*** Material shown Section Begins ***

(* ===== verification/KvRepair.v ===== *)
(** * KvRepair: the repair of the listing indexes of the KV metadata repository

    [RepairListIndexes] of [src/internal/meta/kvrepo/repository.go] walks the object
    heads, the listing entries, the upload states and the upload index of a bucket,
    counts what is missing or stale and, when asked to, writes what the heads and the
    uploads call for. The four loops of the source differ in their range, their counter
    and what they do with a key; [repair_scan] is the loop. *)

From S2P Require Import Prelude GoLib GoText Sha256 StorageTypes Model Requests Encoding Meta Manifest Repo.
From S2P Require Import Keyspace KvStore KvRepo KvObjects KvMeta KvMultipart.
Open Scope string_scope.
Open Scope Z_scope.

#[export] Instance StorageClassSnapshot_eq_dec : EqDecision StorageClassSnapshot.
Proof. solve_decision. Defined.

(** ** The loops *)

Definition multipartUploadStatePrefix (bucketID : string) : string :=
  "/namros/v1/buckets/" +:+ EscapePathSegment bucketID +:+ "/multipart/".

Definition repairBatchSize (limit scanned : Z) : Z :=
  let remaining := limit - scanned in
  if remaining <=? 0 then 1 else if remaining <? 128 then remaining else 128.

(** [reflect.DeepEqual] compares the three fields of a storage class; times are equal
    when they are the same instant. *)
Definition objectListEntryMatchesHead (entry : ObjectListEntry) (head : ObjectHead) : bool :=
  (ole_BucketID entry =s oh_BucketID head) && (ole_Key entry =s oh_Key head) &&
  (ole_VersionID entry =s oh_VersionID head) && (ole_Revision entry =? oh_Revision head) &&
  (ole_SizeBytes entry =? oh_SizeBytes head) && (ole_ETag entry =s oh_ETag head) &&
  (ole_ContentType entry =s oh_ContentType head) &&
  bool_decide (ole_StorageClass entry = oh_StorageClass head) &&
  (ole_LastModified entry =? oh_LastModified head) && eqb (ole_DeleteMarker entry) (oh_DeleteMarker head).

(** What a pass carries along: the counts, the keys it has dealt with, and the number
    of keys seen, which the pass over the upload states bounds. *)
Record progress := mk_progress {
  pr_result : ListIndexRepairResult;
  pr_handled : gset string;
  pr_scannedKeys : Z
}.
#[export] Instance eta_progress : RecordEta progress := fun r => mk_progress (pr_result r) (pr_handled r) (pr_scannedKeys r).

Definition tally (field : ListIndexRepairResult -> ListIndexRepairResult) (p : progress) : progress :=
  p <| pr_result := field (pr_result p) |>.
Definition mark (key : string) (p : progress) : progress := p <| pr_handled := {[key]} ∪ pr_handled p |>.

Fixpoint over_keys (step : string -> progress -> KM progress) (keys : list string) (p : progress) : KM progress :=
  match keys with
  | [] => st_ret p
  | key :: keys' => let! p := step key p in over_keys step keys' p
  end.

(** The loop of the four passes, page by page from a cursor. *)
Fixpoint repair_pages (fuel : nat) (start end_ cursor : string) (limit : Z) (scanned : progress -> Z)
    (step : string -> progress -> KM progress) (p : progress) : KM progress :=
  match fuel with
  | O => st_fail ErrOther
  | S fuel' =>
      if negb (scanned p <? limit) then st_ret p
      else
        let! page := kgets (fun s => list_range_ref (kv_db s) start end_ cursor (repairBatchSize limit (scanned p))) in
        let '(keys, next) := page in
        if Nat.eqb (length keys) 0 then st_ret p
        else
          let! p := over_keys step keys p in
          if next =s "" then st_ret p else repair_pages fuel' start end_ next limit scanned step p
  end.

Definition repair_scan (start : string) (limit : Z) (scanned : progress -> Z) (step : string -> progress -> KM progress)
    (p : progress) : KM progress :=
  let! db := kgets kv_db in
  repair_pages (scan_fuel db) start (prefixRangeEndString start) "" limit scanned step p.

(** A write or a deletion of the repair, made and counted only when it is applied. *)
Definition when_applied (apply : bool) (write : KM unit) (field : ListIndexRepairResult -> ListIndexRepairResult) (p : progress) : KM progress :=
  if apply then write ;;! st_ret (tally field p) else st_ret p.

(** ** The object listing *)

Definition inc_ScannedObjectHeads (r : ListIndexRepairResult) := r <| lirr_ScannedObjectHeads := lirr_ScannedObjectHeads r + 1 |>.
Definition inc_ScannedObjectListEntries (r : ListIndexRepairResult) := r <| lirr_ScannedObjectListEntries := lirr_ScannedObjectListEntries r + 1 |>.
Definition inc_MissingObjectListEntries (r : ListIndexRepairResult) := r <| lirr_MissingObjectListEntries := lirr_MissingObjectListEntries r + 1 |>.
Definition inc_StaleObjectListEntries (r : ListIndexRepairResult) := r <| lirr_StaleObjectListEntries := lirr_StaleObjectListEntries r + 1 |>.
Definition inc_RepairedObjectListEntries (r : ListIndexRepairResult) := r <| lirr_RepairedObjectListEntries := lirr_RepairedObjectListEntries r + 1 |>.
Definition inc_RemovedObjectListEntries (r : ListIndexRepairResult) := r <| lirr_RemovedObjectListEntries := lirr_RemovedObjectListEntries r + 1 |>.
Definition inc_ScannedMultipartUploads (r : ListIndexRepairResult) := r <| lirr_ScannedMultipartUploads := lirr_ScannedMultipartUploads r + 1 |>.
Definition inc_ScannedMultipartUploadIndexes (r : ListIndexRepairResult) := r <| lirr_ScannedMultipartUploadIndexes := lirr_ScannedMultipartUploadIndexes r + 1 |>.
Definition inc_MissingMultipartUploadIndexes (r : ListIndexRepairResult) := r <| lirr_MissingMultipartUploadIndexes := lirr_MissingMultipartUploadIndexes r + 1 |>.
Definition inc_StaleMultipartUploadIndexes (r : ListIndexRepairResult) := r <| lirr_StaleMultipartUploadIndexes := lirr_StaleMultipartUploadIndexes r + 1 |>.
Definition inc_RepairedMultipartUploadIndexes (r : ListIndexRepairResult) := r <| lirr_RepairedMultipartUploadIndexes := lirr_RepairedMultipartUploadIndexes r + 1 |>.
Definition inc_RemovedMultipartUploadIndexes (r : ListIndexRepairResult) := r <| lirr_RemovedMultipartUploadIndexes := lirr_RemovedMultipartUploadIndexes r + 1 |>.

Definition repair_head (bucketID : string) (apply : bool) (key : string) (p : progress) : KM progress :=
  let! found := getJSON as_Head key in
  match found with
  | None => st_ret p
  | Some headEntry =>
      let head := headFromHeadEntry headEntry in
      if negb (oh_BucketID head =s bucketID) || (oh_Key head =s "") then st_ret p
      else
        let p := tally inc_ScannedObjectHeads p in
        let listKey := ListObjectKey bucketID (oh_Key head) in
        let! listEntry := getJSON as_List listKey in
        if oh_DeleteMarker head then
          if is_some listEntry then
            when_applied apply (tx_Delete listKey) inc_RemovedObjectListEntries (mark listKey (tally inc_StaleObjectListEntries p))
          else st_ret p
        else
          let rewrite := when_applied apply (setJSON listKey (V_List (listEntryFromHead head))) inc_RepairedObjectListEntries in
          match listEntry with
          | None => rewrite (mark listKey (tally inc_MissingObjectListEntries p))
          | Some listEntry =>
              if objectListEntryMatchesHead listEntry head then st_ret p
              else rewrite (mark listKey (tally inc_StaleObjectListEntries p))
          end
  end.

Definition repairObjectListIndexFromHeads (bucketID : string) (limit : Z) (apply : bool) : progress -> KM progress :=
  repair_scan (objectHeadPrefix bucketID) limit (fun p => lirr_ScannedObjectHeads (pr_result p)) (repair_head bucketID apply).

Definition repair_list_entry (bucketID : string) (apply : bool) (key : string) (p : progress) : KM progress :=
  let! found := getJSON as_List key in
  match found with
  | None => st_ret p
  | Some listEntry =>
      let p := tally inc_ScannedObjectListEntries p in
      if bool_decide (key ∈ pr_handled p) then st_ret p
      else
        let! head := getObjectHead bucketID (ole_Key listEntry) in
        let stale := mark key (tally inc_StaleObjectListEntries p) in
        match head with
        | None => when_applied apply (tx_Delete key) inc_RemovedObjectListEntries stale
        | Some head =>
            if oh_DeleteMarker head then when_applied apply (tx_Delete key) inc_RemovedObjectListEntries stale
            else if objectListEntryMatchesHead listEntry head then st_ret p
            else when_applied apply (setJSON key (V_List (listEntryFromHead head))) inc_RepairedObjectListEntries stale
        end
  end.

Definition repairStaleObjectListIndexes (bucketID : string) (limit : Z) (apply : bool) : progress -> KM progress :=
  repair_scan (listPrefix bucketID) limit (fun p => lirr_ScannedObjectListEntries (pr_result p)) (repair_list_entry bucketID apply).

(** ** The upload index *)

Definition repair_upload_state (bucketID : string) (apply : bool) (key : string) (p : progress) : KM progress :=
  let p := p <| pr_scannedKeys := pr_scannedKeys p + 1 |> in
  if negb (HasSuffix key "/state") then st_ret p
  else
    let! found := getJSON as_Upload key in
    match found with
    | None => st_ret p
    | Some upload =>
        if negb (mu_BucketID upload =s bucketID) || (mu_UploadID upload =s "") then st_ret p
        else
          let p := tally inc_ScannedMultipartUploads p in
          let indexKey := MultipartUploadByKeyKey bucketID (mu_Key upload) (mu_UploadID upload) in
          let! record := getJSON as_UploadIndex indexKey in
          if negb (mu_State upload =s MultipartUploadActive) then
            if is_some record then
              when_applied apply (tx_Delete indexKey) inc_RemovedMultipartUploadIndexes (mark indexKey (tally inc_StaleMultipartUploadIndexes p))
            else st_ret p
          else
            let rewrite := when_applied apply (setJSON indexKey (V_UploadIndex (mu_UploadID upload))) inc_RepairedMultipartUploadIndexes in
            match record with
            | None => rewrite (mark indexKey (tally inc_MissingMultipartUploadIndexes p))
            | Some uploadID =>
                if uploadID =s mu_UploadID upload then st_ret p
                else rewrite (mark indexKey (tally inc_StaleMultipartUploadIndexes p))
            end
    end.

Definition repairMultipartUploadIndexesFromState (bucketID : string) (limit : Z) (apply : bool) (p : progress) : KM progress :=
  repair_scan (multipartUploadStatePrefix bucketID) limit pr_scannedKeys (repair_upload_state bucketID apply) (p <| pr_scannedKeys := 0 |>).

Definition repair_upload_index (bucketID : string) (apply : bool) (key : string) (p : progress) : KM progress :=
  let! found := getJSON as_UploadIndex key in
  match found with
  | None => st_ret p
  | Some uploadID =>
      let p := tally inc_ScannedMultipartUploadIndexes p in
      if bool_decide (key ∈ pr_handled p) then st_ret p
      else
        let! stale :=
          (if uploadID =s "" then st_ret true
           else
             let! upload := getJSON as_Upload (MultipartUploadKey bucketID uploadID) in
             st_ret (match upload with
                     | None => true
                     | Some upload =>
                         negb (mu_BucketID upload =s bucketID) || negb (mu_State upload =s MultipartUploadActive) ||
                         negb (MultipartUploadByKeyKey bucketID (mu_Key upload) (mu_UploadID upload) =s key)
                     end)) in
        if (stale : bool) then
          when_applied apply (tx_Delete key) inc_RemovedMultipartUploadIndexes (mark key (tally inc_StaleMultipartUploadIndexes p))
        else st_ret p
  end.

Definition repairStaleMultipartUploadIndexes (bucketID : string) (limit : Z) (apply : bool) : progress -> KM progress :=
  repair_scan (multipartUploadListPrefix bucketID "") limit (fun p => lirr_ScannedMultipartUploadIndexes (pr_result p))
    (repair_upload_index bucketID apply).

(** ** The method *)

(** One attempt of the transaction. The counts start from what earlier attempts have
    counted, as the closure adds to a variable of the method; the two sets of handled
    keys are fresh. *)
Definition repair_attempt (b : string) (limit : Z) (apply : bool) (result : ListIndexRepairResult) : KM ListIndexRepairResult :=
  require ErrNotFound (getJSON as_Bucket (BucketByIDKey b)) ;;!
  let! p := repairObjectListIndexFromHeads b limit apply (mk_progress result ∅ 0) in
  let! p := repairStaleObjectListIndexes b limit apply p in
  let! p := repairMultipartUploadIndexesFromState b limit apply (p <| pr_handled := ∅ |>) in
  let! p := repairStaleMultipartUploadIndexes b limit apply p in
  st_ret (pr_result p).

Definition repair_limit (req : RepairListIndexesRequest) : Z := if rli_Limit req <=? 0 then 1000 else rli_Limit req.

(** The counts made before an error are returned with it in the source; callers drop
    them, and only the error is kept here. *)
Definition RepairListIndexes (req : RepairListIndexesRequest) : KM ListIndexRepairResult :=
  fail! ErrInvalidArgument when rli_BucketID req =s "" ;
  run (repair_attempt (rli_BucketID req) (repair_limit req) (rli_Apply req) zero_ListIndexRepairResult).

*** Material shown Section Ends ***

_What the task requires_. The reply should consist solely of the lines of the data, exact, from the opening line through the line with "Open Scope Z_scope.", inclusive.

_Task output_.
(* ===== verification/KvRepair.v ===== *)
(** * KvRepair: the repair of the listing indexes of the KV metadata repository

    [RepairListIndexes] of [src/internal/meta/kvrepo/repository.go] walks the object
    heads, the listing entries, the upload states and the upload index of a bucket,
    counts what is missing or stale and, when asked to, writes what the heads and the
    uploads call for. The four loops of the source differ in their range, their counter
    and what they do with a key; [repair_scan] is the loop. *)

From S2P Require Import Prelude GoLib GoText Sha256 StorageTypes Model Requests Encoding Meta Manifest Repo.
From S2P Require Import Keyspace KvStore KvRepo KvObjects KvMeta KvMultipart.
Open Scope string_scope.
Open Scope Z_scope.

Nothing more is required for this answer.